Together, this project will provide new insights into the evolution of novel gene regulatory networks at the single-cell level.
This project is part of the GenEvo initiative.
Resistance to insecticides in insect pests is a remarkable example of rapid adaptation in a human-mediated evolutionary experiment. It has become apparent that insecticide resistance is unavoidable under current agricultural practices and threatens global food supply, highlighting the urgent need to investigate the evolutionary processes of insecticide resistance.
The Colorado potato beetle (CPB, Leptinotarsa decemlineata), an insect with little practical significance to crops 150 years ago, is now a devastating global pest of potato and other solanaceous crops and has evolved resistance to nearly all known insecticides.
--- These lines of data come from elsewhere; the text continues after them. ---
(** * protocolos.py: text extraction, key/value parsing and template filling

    A shallow embedding of [src/protocolos.py] and the properties of its
    three functions [extract_text], [parse_key_values] and
    [fill_template_with_values].

    Python strings are sequences of Unicode code points; they are modelled
    as lists of code points ([N]).  A [dict] keeps its insertion order, which
    is the order in which [values.items()] is traversed, so it is modelled as
    an association list with unique keys.  The documents of python-docx are
    mutable object graphs: paragraphs live in a store and the document, its
    sections and its table cells refer to them by index, so that a paragraph
    listed twice (a merged cell, a header shared by two sections) is one
    object.  Assigning the text of a paragraph is a call into the library,
    which may refuse the string or store another one: the filling is given
    once over a library that stores every string as it is, and once, in
    module [Lib], over any assignment, with the one of python-docx as
    [docx_assign]. *)

From Stdlib Require Import NArith Strings.String Strings.Ascii.
From stdpp Require Import base decidable option numbers list.

Local Open Scope N_scope.

(** ** Python strings and the built-in methods the program calls *)

Module Py.

Definition str := list N.

(** An ASCII literal as a Python string. *)
Definition of_string (s : string) : str :=
  map N_of_ascii (list_ascii_of_string s).
Arguments of_string s%_string.

(** Truth value of a string: empty strings are falsy. *)
Definition truthy (s : str) : bool :=
  match s with [] => false | _ :: _ => true end.

(** [str.isspace] on one code point (the characters [str.strip()] removes). *)
Definition isspace (c : N) : bool :=
  ((9 <=? c) && (c <=? 13)) || ((28 <=? c) && (c <=? 32))
  || (c =? 133) || (c =? 160) || (c =? 5760)
  || ((8192 <=? c) && (c <=? 8202))
  || (c =? 8232) || (c =? 8233) || (c =? 8239) || (c =? 8287)
  || (c =? 12288).
Arguments isspace : simpl never.

(** The line boundaries of [str.splitlines]. *)
Definition islinebreak (c : N) : bool :=
  ((10 <=? c) && (c <=? 13)) || ((28 <=? c) && (c <=? 30))
  || (c =? 133) || (c =? 8232) || (c =? 8233).
Arguments islinebreak : simpl never.

Fixpoint lstrip (s : str) : str :=
  match s with
  | [] => []
  | c :: s' => if isspace c then lstrip s' else s
  end.

Definition rstrip (s : str) : str := rev (lstrip (rev s)).

Definition strip (s : str) : str := rstrip (lstrip s).

(** [s.startswith(pre)] *)
Fixpoint startswith (s pre : str) {struct pre} : bool :=
  match pre, s with
  | [], _ => true
  | _ :: _, [] => false
  | p :: pre', c :: s' => (c =? p) && startswith s' pre'
  end.

(** [s.find(sub)], with [None] for Python's -1. *)
Fixpoint find (s sub : str) : option nat :=
  if startswith s sub then Some 0%nat
  else match s with
       | [] => None
       | _ :: s' => S <$> find s' sub
       end.

(** [sub in s] *)
Definition str_in (sub s : str) : bool :=
  match find s sub with Some _ => true | None => false end.

(** [s.split(sep, 1)] for a non-empty separator. *)
Definition split1 (s sep : str) : list str :=
  match find s sep with
  | None => [s]
  | Some i => [take i s; drop (i + length sep) s]
  end.

(** The scan of [s.replace(old, new)] for a non-empty [old]: occurrences are
    taken from left to right and do not overlap; [skip] counts the characters
    of a matched occurrence that are still to be passed over. *)
Fixpoint replace_scan (old new : str) (skip : nat) (s : str) : str :=
  match s with
  | [] => []
  | c :: s' =>
      match skip with
      | S k => replace_scan old new k s'
      | O => if startswith s old
             then new ++ replace_scan old new (length old - 1) s'
             else c :: replace_scan old new O s'
      end
  end.

(** [s.replace(old, new)]; an empty [old] matches before every character and
    at the end. *)
Definition replace (s old new : str) : str :=
  match old with
  | [] => new ++ flat_map (fun c => c :: new) s
  | _ :: _ => replace_scan old new O s
  end.

(** [sep.join(parts)] *)
Fixpoint join (sep : str) (parts : list str) : str :=
  match parts with
  | [] => []
  | [x] => x
  | x :: rest => x ++ sep ++ join sep rest
  end.

(** [s.splitlines()]: [cur] is the current line, reversed.  A carriage
    return followed by a line feed is one boundary, and a boundary at the
    very end opens no further line. *)
Fixpoint splitlines_from (cur : str) (s : str) : list str :=
  match s with
  | [] => match cur with [] => [] | _ :: _ => [rev cur] end
  | c :: s' =>
      if islinebreak c then
        rev cur ::
          match s' with
          | c' :: s'' =>
              if (c =? 13) && (c' =? 10) then splitlines_from [] s''
              else splitlines_from [] s'
          | [] => []
          end
      else splitlines_from (c :: cur) s'
  end.

Definition splitlines (s : str) : list str := splitlines_from [] s.

(** [str.lower]: code points below 128 are mapped one by one; a string with
    other code points goes through the Unicode case tables, which are not
    part of the program and are taken as a parameter. *)
Definition lower_ascii (c : N) : N :=
  if (65 <=? c) && (c <=? 90) then c + 32 else c.

Definition lower (unicode_lower : str -> str) (s : str) : str :=
  if forallb (fun c => c <? 128) s then map lower_ascii s
  else unicode_lower s.

(** A [dict] of strings in insertion order. *)
Definition dict := list (str * str).

(** [d[k] = v]: an existing key keeps its place. *)
Fixpoint dict_set (d : dict) (k v : str) : dict :=
  match d with
  | [] => [(k, v)]
  | (k', v') :: d' =>
      if decide (k' = k) then (k', v) :: d'
      else (k', v') :: dict_set d' k v
  end.

(** [d.get(k)] *)
Fixpoint dict_get (d : dict) (k : str) : option str :=
  match d with
  | [] => None
  | (k', v') :: d' => if decide (k' = k) then Some v' else dict_get d' k
  end.

End Py.

Import Py.

Notation "'py' s" := (of_string s) (at level 1, s at level 0, format "'py'  s").

Definition LF : str := [10].

(** ** Key/value parsing *)

(** The body of the loop of [parse_key_values], for one line. *)
Definition parse_line (pairs : dict) (line : str) : dict :=
  let cleaned := strip line in
  if negb (truthy cleaned) || startswith cleaned (py "#") then pairs
  else if negb (str_in (py ":") cleaned) then pairs
  else
    match split1 cleaned (py ":") with
    | [key; value] =>
        let key := strip key in
        let value := strip value in
        if truthy key then dict_set pairs key value else pairs
    | _ => pairs (* not reached: the line contains a colon *)
    end.

Definition parse_key_values (raw_text : str) : dict :=
  foldl parse_line [] (splitlines raw_text).

(** ** Documents

    The object model of python-docx, as far as the program reads and writes
    it.  A paragraph is a sequence of runs; its [text] is the concatenation
    of the texts of the runs, and assigning [text] leaves a single run.
    [set_text] is the assignment of a library that stores every string as it
    is given; what python-docx on top of lxml does with a string (refuse it,
    or store a carriage return as a line break) is [docx_assign] further
    down, and the program over any such assignment is module [Lib].  The
    paragraph objects of a document are kept
    in [doc_store]; every list of paragraphs the program iterates over is a
    list of indices into it, so [row.cells] may list the cell of a merged
    range once per column and two sections may share the paragraphs of a
    header.  An index outside the store stands for no object: its text reads
    as empty and assigning to it does nothing.

    python-docx gives every section a header and a footer; one that the
    file does not define is created, with one empty paragraph, when the
    program reads it.  A document value describes the objects as the
    traversal finds them, so that paragraph is listed like any other, and
    nothing here says which parts the file held before.  [None] is a header
    or footer that tests false, which the program skips. *)

Record Paragraph := { runs : list str }.

Definition text (p : Paragraph) : str := concat (runs p).

Definition set_text (p : Paragraph) (s : str) : Paragraph := {| runs := [s] |}.

Record Cell := { cell_paragraphs : list nat }.
Record Row := { cells : list Cell }.
Record Table := { rows : list Row }.
Record HeaderFooter := { hf_paragraphs : list nat }.
Record DocSection :=
  { header : option HeaderFooter; footer : option HeaderFooter }.

Record DocxDocument := {
  doc_store : list Paragraph;
  doc_paragraphs : list nat;
  doc_sections : list DocSection;
  doc_tables : list Table
}.

Definition with_store (d : DocxDocument) (st : list Paragraph) : DocxDocument :=
  {| doc_store := st;
     doc_paragraphs := doc_paragraphs d;
     doc_sections := doc_sections d;
     doc_tables := doc_tables d |}.

(** [paragraph.text] of the paragraph object at index [i]. *)
Definition text_at (st : list Paragraph) (i : nat) : str :=
  default [] (text <$> st !! i).

(** [cell.text]: the texts of the cell's paragraphs, one per line. *)
Definition cell_text (st : list Paragraph) (c : Cell) : str :=
  join LF (map (text_at st) (cell_paragraphs c)).

(** ** Text extraction from a document (the DOCX branch of [extract_text]) *)

Definition docx_text (document : DocxDocument) : str :=
  let st := doc_store document in
  let paragraphs := map (text_at st) (doc_paragraphs document) in
  let paragraphs :=
    foldl (fun ps table =>
      foldl (fun ps row =>
        foldl (fun ps cell => ps ++ [cell_text st cell]) ps (cells row))
        ps (rows table))
      paragraphs (doc_tables document) in
  join LF (filter (fun s => truthy s = true) paragraphs).

(** [page.extract_text() or ""] for every page, joined (the PDF branch). *)
Definition pdf_text (pages : list (option str)) : str :=
  let pages :=
    foldl (fun acc page =>
      let text := match page with
                  | Some t => if truthy t then t else []
                  | None => []
                  end in
      acc ++ [text]) [] pages in
  join LF pages.

(** ** Template filling *)

Definition placeholder (key : str) : str := py "{{" ++ key ++ py "}}".

(** The inner loop of [_replace_in_paragraphs]: all keys, in the order of
    [values.items()], applied to the text of one paragraph. *)
Definition replace_step (updated : str) (item : str * str) : str :=
  let '(key, value) := item in
  if str_in (placeholder key) updated
  then replace updated (placeholder key) value
  else updated.

Definition replace_all (values : dict) (original : str) : str :=
  foldl replace_step original values.

(** The body of the outer loop: the paragraph is assigned only when its text
    changed. *)
Definition replace_in_paragraph (values : dict) (paragraph : Paragraph) : Paragraph :=
  let original := text paragraph in
  let updated := replace_all values original in
  if decide (updated = original) then paragraph
  else set_text paragraph updated.

Definition _replace_in_paragraphs (paragraphs : list nat) (values : dict)
    (st : list Paragraph) : list Paragraph :=
  foldl (fun st i => alter (replace_in_paragraph values) i st) st paragraphs.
The remarkable resistance to insecticides and relatively short and well-known natural history thus make CPB an ideal system to study the mechanisms of insecticide resistance and evolutionary processes of agricultural pests. Here, we will investigate the evolution of CPB and its insecticide resistance by measuring key population genetic parameters and reconstruct the demographic history of CPB. Specifically, we will 1) estimate spontaneous mutation rates in CPB and evaluate the extent to which the mutation rates are affected by a low-dosage of insecticide in mutation accumulation experiments; 2) map genetic basis of resistance to two widely used insecticides through bulk-segregation analysis; 3) characterize the evolutionary history of CPB and its resistance by re-sequencing the genomes of globally distributed CPB populations.
The outcomes of this project will push the boundaries of our current knowledge of insecticide resistance evolution by providing both mechanistic and genomic insights into how current agricultural practices might have contributed to the evolution of a devastating pest. The obtained population genetic parameters may further facilitate the development of sustainable pest control strategies.
Niche choice & adaptive evolution
In this project, we will use an experimental evolution approach in combination with trait manipulation and computational modelling to investigate whether and how individualised niche choice affects the evolutionary process of host plant adaptation in Colorado potato beetles (Leptinotarsa decemlineata, CPB). This project will allow us to directly examine several long-standing theoretical predictions in niche concepts.